While balcony gardens are generally less work due to their smaller scale, they do require special attention and planning to ensure success. A plant growing permanently in a pot or tub will be more vulnerable to dry-out and sudden changes or extremes of temperature, so selecting suitable containers, plants and growing media (potting mix) is vitally important. It is also important to choose the right plants for your available lighting conditions.

Tip 1: Pot size

It is important to choose pots of a substantial size. Plants grown in pots which are too small will dry out and heat up more quickly. Ensuring your plants always have plenty of space for their roots will help imitate their natural growing conditions.

Tip 2: Types of pots

Terracotta pots are especially ornamental and will give your garden a more authentic or traditional look. However, be aware that terracotta is very porous and will allow your potting mix to dry out relatively quickly. Glazed terracotta pots are, in the long term, a better choice, as the glaze helps create a seal. Another practical option is to use plastic pots. Plastic pots come in a range of colours and styles and no water will escape through their walls. All pots for growing plants will need drainage holes in the bottom to allow water to drain out and prevent the mix from becoming waterlogged. A saucer underneath the pot will help reduce the amount of water lost from overflowing. 

Tip 3: Potting Mix

Choosing top quality potting mix such as Searles Peat 80 Plus will help to store moisture for longer as well as provide plants with a sustained stream of nutrients and insulation from temperature changes. Always choose the highest quality potting mix available as this is the life force behind stronger, better growing plants.

Tip 4: Mulching

Apply a 3cm thick layer of gravel or pebbled to the soil surface, which will act as a mulch. This not only looks attractive, but also will help to regulate the soil temperature and retain moisture levels. Gravel or pebbles serve as what’s known as an ‘inert mulch’ which means it will not break down to become part of the soil structure. This means it will not require topping up.

Tip 5: Top plant choices

Over the last few years, many plants have come and gone in nurseries yet only a handful have shown great value as potted specimens for home use. 

One of my personal favourites would have to be the dipladenia. These come in an assortment of colour, ranging from white through to rich crimson. They will live very happily for many years in the same pot, only requiring a liquid fertiliser (recommend SeaMax™ Fish & Kelp) once a month. With this in mind, they will flower for almost 12 months of the year.

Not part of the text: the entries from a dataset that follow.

(* ===== verification/Url.v ===== *)
(** * Challenge addresses

    [crates/bagel-web/src/challenge/url.rs], with [hex_encode] of [lib.rs]: the
    URL a challenge redirects through, percent encoding, query parameters; and
    the parts of [routes.rs] that read such a URL back: the internal routes and
    the confinement of the final redirect. Strings are bytes of UTF-8. The type
    [http::Uri] is an interface. *)

From S2P Require Import Prelude Strings Ip Bytes.

Local Open Scope N_scope.

(** ** Encoding *)

Definition hex_encode (bytes : list N) : string :=
  chars_string (mjoin ((fun b => [hex_digit (b / 16); hex_digit (b mod 16)]) <$> bytes)).
Definition upper_hex (d : N) : ascii := nth (N.to_nat d) (string_chars "0123456789ABCDEF") "0"%char.
Definition url_safe (c : ascii) : bool :=
  is_ascii_alphanumeric c || str_contains_char c "-_.~/".
Definition percent_encode (s : string) : string :=
  chars_string (mjoin ((fun c => if url_safe c then [c]
    else ["%"%char; upper_hex (byte_of c / 16); upper_hex (byte_of c mod 16)]) <$> string_chars s)).
Definition verify_url (challenge_name token_hex redirect : string) : string :=
  "/__bagel/" +:+ challenge_name +:+ "/verify?__bagel_token=" +:+ token_hex +:+
  "&__bagel_redirect=" +:+ percent_encode redirect.

(** ** Decoding *)

Definition hex_nibble (c : ascii) : option N :=
  let b := byte_of c in
  if in_range 48 57 c then Some (b - 48)
  else if in_range 97 102 c then Some (b - 97 + 10)
  else if in_range 65 70 c then Some (b - 65 + 10)
  else None.

(** The loop of [percent_decode] over the bytes. *)
Fixpoint percent_decode_bytes (l : list ascii) : list N :=
  match l with
  | [] => []
  | c :: rest =>
      match rest with
      | h :: k :: rest' =>
          if char_eqb c "%" then
            match hex_nibble h, hex_nibble k with
            | Some hi, Some lo => N.lor (N.shiftl hi 4) lo :: percent_decode_bytes rest'
            | _, _ => byte_of c :: percent_decode_bytes rest
            end
          else byte_of c :: percent_decode_bytes rest
      | _ => byte_of c :: percent_decode_bytes rest
      end
  end.

(** [String::from_utf8_lossy]: at the head of the bytes, whether a character
    starts there and how many bytes it, or the longest start of one, takes. *)
Definition between (lo hi b : N) : bool := (lo <=? b) && (b <=? hi).
Definition utf8_head (l : list N) : bool * nat :=
  let at_ i := nth i l 0 in
  let cont i := between 128 191 (at_ i) in
  let b := at_ 0%nat in
  if b <? 128 then (true, 1%nat)
  else if between 194 223 b then (if cont 1%nat then (true, 2%nat) else (false, 1%nat))
  else if between 224 239 b then
    let ok1 := if b =? 224 then between 160 191 (at_ 1%nat)
               else if b =? 237 then between 128 159 (at_ 1%nat) else cont 1%nat in
    if negb ok1 then (false, 1%nat) else if cont 2%nat then (true, 3%nat) else (false, 2%nat)
  else if between 240 244 b then
    let ok1 := if b =? 240 then between 144 191 (at_ 1%nat)
               else if b =? 244 then between 128 143 (at_ 1%nat) else cont 1%nat in
    if negb ok1 then (false, 1%nat) else if negb (cont 2%nat) then (false, 2%nat)
    else if cont 3%nat then (true, 4%nat) else (false, 3%nat)
  else (false, 1%nat).
Fixpoint lossy_go (fuel : nat) (l : list N) : list N :=
  match fuel, l with
  | S fuel, _ :: _ =>
      let '(ok, n) := utf8_head l in
      (if (ok : bool) then take n l else [239; 191; 189]) ++ lossy_go fuel (drop n l)
  | _, _ => []
  end.
Definition from_utf8_lossy (l : list N) : string := bytes_string (lossy_go (length l) l).

Definition percent_decode (s : string) : string :=
  from_utf8_lossy (percent_decode_bytes (string_chars s)).

Definition parse_query_params (query : string) : list (string * string) :=
  omap (split_once "=") (List.filter (fun seg => negb (str_is_empty seg)) (str_split "&" query)).
(** [query_param] of [routes.rs] on the query of a URI. *)
Definition query_param (query : option string) (key : string) : option string :=
  q ← query; assoc key (parse_query_params q).

(** ** Stripping *)

(** [http::Uri]: its parts, its text, and the builder, given the parts and the
    text of path and query. *)
Class UriApi : Type := {
  Uri : Type;
  uri_scheme : Uri -> option string; uri_authority : Uri -> option string;
  uri_path : Uri -> string; uri_query : Uri -> option string; uri_show : Uri -> string;
  uri_build : option string -> option string -> string -> option Uri }.

Definition bagel_param (pair : string) : bool := starts_with "__bagel_" pair.

Section Strip.
Context `{UriApi}.
Definition strip_bagel_params (uri : Uri) : Uri :=
  match uri_query uri with
  | None => uri
  | Some query =>
      let cleaned := List.filter (fun pair => negb (bagel_param pair)) (str_split "&" query) in
      let pq := match cleaned with
                | [] => uri_path uri
                | _ => uri_path uri +:+ "?" +:+ str_join "&" cleaned
                end in
      default uri (uri_build (uri_scheme uri) (uri_authority uri) pq)
  end.
End Strip.

(** ** Routes *)

Inductive Internal : Type :=
| RCss | RRuntime | RWorker | RGpu | RSolver | RBeacon (id : string) | RVerify (name : string).
Lemma to_digit_10 c d : to_digit 10 c = Some d -> is_ascii_digit c = true.
Proof.
  unfold to_digit. destruct (is_ascii_digit c) eqn:E; [done|].
  assert (H : forall x, 10 <= x -> (if x <? 10 then Some x else None) = @None N).
  { intros x Hx. by rewrite (proj2 (N.ltb_ge x 10) Hx). }
  destruct (is_ascii_lowercase c); [|destruct (is_ascii_uppercase c); [|done]];
    cbn [mbind option_bind]; rewrite H by lia; done.
Qed.

Lemma span_digits_10 s ds r :
  span_digits 10 s = (ds, r) ->
  exists t, s = t +:+ r /\ String.length t = length ds /\ str_all is_ascii_digit t = true.
Proof.
  revert ds. induction s as [|c s IH]; intros ds; cbn [span_digits].
  { intros [= <- <-]. by exists "". }
  destruct (to_digit 10 c) as [d|] eqn:E; [|intros [= <- <-]; by exists ""].
  destruct (span_digits 10 s) as [ds' r'] eqn:Es. intros [= <- <-].
  destruct (IH ds' eq_refl) as (t & -> & Hl & Ht). exists (String c t).
  split_and!; [done|cbn; by rewrite Hl|]. cbn. by rewrite (to_digit_10 c d E).
Qed.

(** A run of digits that is not empty: what [read_number] takes. *)
Definition digits_text (t : string) : Prop := t <> "" /\ str_all is_ascii_digit t = true.
(* ===== verification/Traps.v ===== *)
(** * Traps

    [crates/bagel-traps/src]: the classification of a request by the networks that
    are never trapped, the crawlers that have to come from theirs, and the patterns
    of paths and user agents, and the categories of trapped paths. *)

From S2P Require Import Prelude Core Ip Strings Bytes Url ThirdParty.

Local Open Scope N_scope.

(** [RegexSet::matches]: the indices of the patterns that match, in their order. *)
Class RegexSetApi {RX : RegexApi} : Type := { regex_set_matches : RegexSet -> string -> list nat }.
Class RegexSetLaws {RX : RegexApi} {RS : RegexSetApi} : Prop := {
  (** A set matches when one of its patterns does. *)
  set_matches_any (s : RegexSet) (t : string) :
    regex_set_is_match s t = match regex_set_matches s t with [] => false | _ => true end;
  (** An index is that of a pattern of the set. *)
  set_matches_bound (ps : list string) (s : RegexSet) (t : string) i :
    regex_set_new ps = Ok s -> i ∈ regex_set_matches s t -> (i < length ps)%nat }.

(** ** Decoding ([decode_path]) *)

Fixpoint decode_bytes (l : list ascii) : list N :=
  match l with
  | [] => []
  | c :: rest =>
      match rest with
      | h :: k :: rest' =>
          if char_eqb c "%" then
            match hex_nibble h, hex_nibble k with
            | Some hi, Some lo => hi * 16 + lo :: decode_bytes rest'
            | _, _ => byte_of c :: decode_bytes rest
            end
          else byte_of c :: decode_bytes rest
      | _ => byte_of c :: decode_bytes rest
      end
  end.
Definition decode_path (path : string) : string :=
  if str_contains_char "%" path then from_utf8_lossy (decode_bytes (string_chars path)) else path.

(** A text that encodes another: each byte as it is, unless a percent sign, or as
    two digits of either case. *)
Inductive encodes : list ascii -> list ascii -> Prop :=
| enc_nil : encodes [] []
| enc_plain c s t : c <> "%"%char -> encodes s t -> encodes (c :: s) (c :: t)
| enc_hex c h k s t :
    hex_nibble h = Some (byte_of c / 16) -> hex_nibble k = Some (byte_of c mod 16) ->
    encodes s t -> encodes ("%"%char :: h :: k :: s) (c :: t).
(** A text as a [str] holds it: valid UTF-8. *)
Definition utf8 (s : string) : Prop := from_utf8_lossy (string_bytes s) = s.

(** ** Categories *)

Module Category.
Inductive t : Type :=
| PathTraversal | CgiRce | VcsLeak | ContainerInfra | Wordpress | EnvSecrets | AdminPanel | Php | Other | Ssh | Scraper.
Definition ALL : list t :=
  [PathTraversal; CgiRce; VcsLeak; ContainerInfra; Wordpress; EnvSecrets; AdminPanel; Php; Other; Ssh; Scraper].
Definition category_label (c : t) : string :=
  match c with
  | PathTraversal => "path_traversal" | CgiRce => "cgi_rce" | VcsLeak => "vcs_leak"
  | ContainerInfra => "container_infra" | Wordpress => "wordpress" | EnvSecrets => "env_secrets"
  | AdminPanel => "admin_panel" | Php => "php" | Other => "other" | Ssh => "ssh" | Scraper => "scraper"
  end.
(** [self as usize]. *)
Definition category_index (c : t) : nat :=
  match c with
  | PathTraversal => 0 | CgiRce => 1 | VcsLeak => 2 | ContainerInfra => 3 | Wordpress => 4 | EnvSecrets => 5
  | AdminPanel => 6 | Php => 7 | Other => 8 | Ssh => 9 | Scraper => 10
  end%nat.
Definition from_index (idx : nat) : t := default Other (ALL !! idx).
Definition COUNT : nat := length ALL.
Lemma index_back c : from_index (category_index c) = c /\ (category_index c < COUNT)%nat.
Proof. destruct c; (split; [done|cbn; lia]). Qed.
End Category.

Definition PATTERNS : list string := [
  "(?i)\.\./|%2e%2e|/etc/passwd|/proc/self|/windows/win\.ini";
  "(?i)/cgi-bin/|vendor/phpunit|eval-stdin|/thinkphp|/struts|ognl|nashorn|jndi:|\$\{|\$\(";
  "(?i)/\.git|/\.svn|/\.hg|/\.bzr";
  "(?i):2375|/containers/json|docker-compose|/\.kube|/\.docker|terraform|\.tfstate|\.tfvars";
  "(?i)/wp-admin|/wp-login|/wp-config|/wp-content|/wp-includes|/wp-json|xmlrpc\.php";
  "(?i)\.env|/config\.|/settings\.|/secrets\.|/credentials\.|/\.aws|appsettings|application[.-]|/\.ssh|id_rsa|id_ed25519|\.pem|/\.npmrc|/\.yarnrc|/\.htpasswd";
  "(?i)phpmyadmin|/adminer|/solr/|/actuator|/manager/html|/phpinfo";
  "(?i)\.php"].

(** ** Classification *)

Inductive TrapReason : Type := TrapPath (index : nat) | TrapUserAgent (index : nat) | TrapRate | TrapImpersonator (index : nat).
Inductive Verdict : Type := VProxy | VTarpit (reason : TrapReason).

Section Traps.
Context {RX : RegexApi} {RS : RegexSetApi} {NA : IpNetworkApi}.

(** [categorize]; [None] when the built-in patterns do not compile or an index is
    out of range, where the code panics. *)
Definition categorize (path : string) : option Category.t :=
  match regex_set_new PATTERNS with
  | Err _ => None
  | Ok set => match regex_set_matches set path with
              | [] => Some Category.Other
              | idx :: _ => Category.ALL !! idx
              end
  end.

Record VerifiedCrawler : Type := { vc_ua : Regex; vc_nets : list IpNetwork }.
Record Classifier : Type := {
  cl_traps : RegexSet; cl_ua_traps : RegexSet; cl_whitelist : list IpNetwork; cl_verified : list VerifiedCrawler }.

Definition trap_network (s : string) : Result IpNetwork := ok_or (Error.Network "invalid network") (net_parse s).
Definition classifier_new (patterns ua_patterns whitelist : list string) : Result Classifier :=
  traps ← map_err Error.Pattern (regex_set_new patterns);
  ua_traps ← map_err Error.Pattern (regex_set_new ua_patterns);
  whitelist ← traverse trap_network whitelist;
  Ok {| cl_traps := traps; cl_ua_traps := ua_traps; cl_whitelist := whitelist; cl_verified := [] |}.

Definition build_crawler (c : string * string * list string) : Result VerifiedCrawler :=
  ua ← map_err Error.Pattern (regex_new c.1.2);
  networks ← traverse trap_network c.2;
  Ok {| vc_ua := ua; vc_nets := networks |}.
Definition with_crawler_policy (c : Classifier) (verified_crawlers : list (string * string * list string)) : Result Classifier :=
  verified ← traverse build_crawler verified_crawlers;
  Ok {| cl_traps := cl_traps c; cl_ua_traps := cl_ua_traps c; cl_whitelist := cl_whitelist c; cl_verified := verified |}.
(* ===== verification/Validation.v ===== *)
(** * Configuration validation

    [crates/bagel-config/src/validation.rs], function by function, with
    [kdl::validate_dribble] and the plane checks of [Bagel]. Each rejected
    condition is a branch; messages are the source's. *)

From S2P Require Import Prelude Core Ip ThirdParty Config.

Local Open Scope N_scope.

(** [kdl::validate_dribble]. *)
Definition validate_dribble (ctx : string) (min_delay max_delay chunk_min chunk_max : N) :
    Result unit :=
  fail_if (max_delay <? min_delay) (ctx +:+ ": min-delay-ms exceeds max-delay-ms") ;;
  fail_if (chunk_min =? 0) (ctx +:+ ": chunk-min must not be zero") ;;
  fail_if (chunk_max <? chunk_min) (ctx +:+ ": chunk-min exceeds chunk-max").

(** Bytes of an nftables identifier or of a capture name. *)
Definition is_word_byte (c : ascii) : bool := is_ascii_alphanumeric c || char_eqb c "_"%char.

Section Validation.
Context {NA : IpNetworkApi} {RX : RegexApi}.

Definition validate_cidrs (field : string) (cidrs : list string) : Result unit :=
  for_each (fun cidr =>
    fail_if (negb (str_contains_char "/"%char cidr))
      (field +:+ " contains invalid CIDR " +:+ debug_str cidr) ;;
    match net_parse cidr with
    | Some _ => Ok tt
    | None => Err (Error.Config (field +:+ " contains invalid CIDR " +:+ debug_str cidr))
    end) cidrs.

Definition compile_regex (scope field pattern : string) : Result Regex :=
  map_err (fun error =>
    Error.Config (scope +:+ " has an invalid regex " +:+ field +:+ " " +:+ debug_str pattern
                  +:+ ": " +:+ error)) (regex_new pattern).

Definition has_capture (regex : Regex) (name : string) : bool :=
  existsb (fun o => match o with Some n => String.eqb n name | None => false end)
    (regex_capture_names regex).

Definition validate_capture_name (policy field capture : string) : Result unit :=
  fail_if (str_is_empty capture || negb (str_all is_word_byte capture) ||
           match capture with String c _ => is_ascii_digit c | EmptyString => false end)
    ("policy " +:+ policy +:+ " " +:+ field +:+ " is not a valid capture name").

The dipladenia blends well with the likes of the Cabbage palm (Cordyline Australis), New Zealand Flax (Phormium) and Fountain grass (Pennisetum) species. These beautiful and striking plants will bring movement, colour and a modern/contemporary style influence to the patio or balcony.

You may like to try under planting them with the delightful groundcovers: dichondra ‘Silver dollar’, rhoeo or zoysia ‘Temple Grass’. These will cover the top of the soil and softly cascade over the edges of the pots.

Small Balcony Garden plants that look fantastic planted together

Ask an expert

Once you have decided what you want, ask at your garden centre for the best plant and pot selections. Be clear about what you hope to achieve. Also mention conditions that may influence your plant selection such as windy conditions and what time of day (and times of year) the space receives sunlight.You’ll be enjoying the benefits of your balcony garden in no time!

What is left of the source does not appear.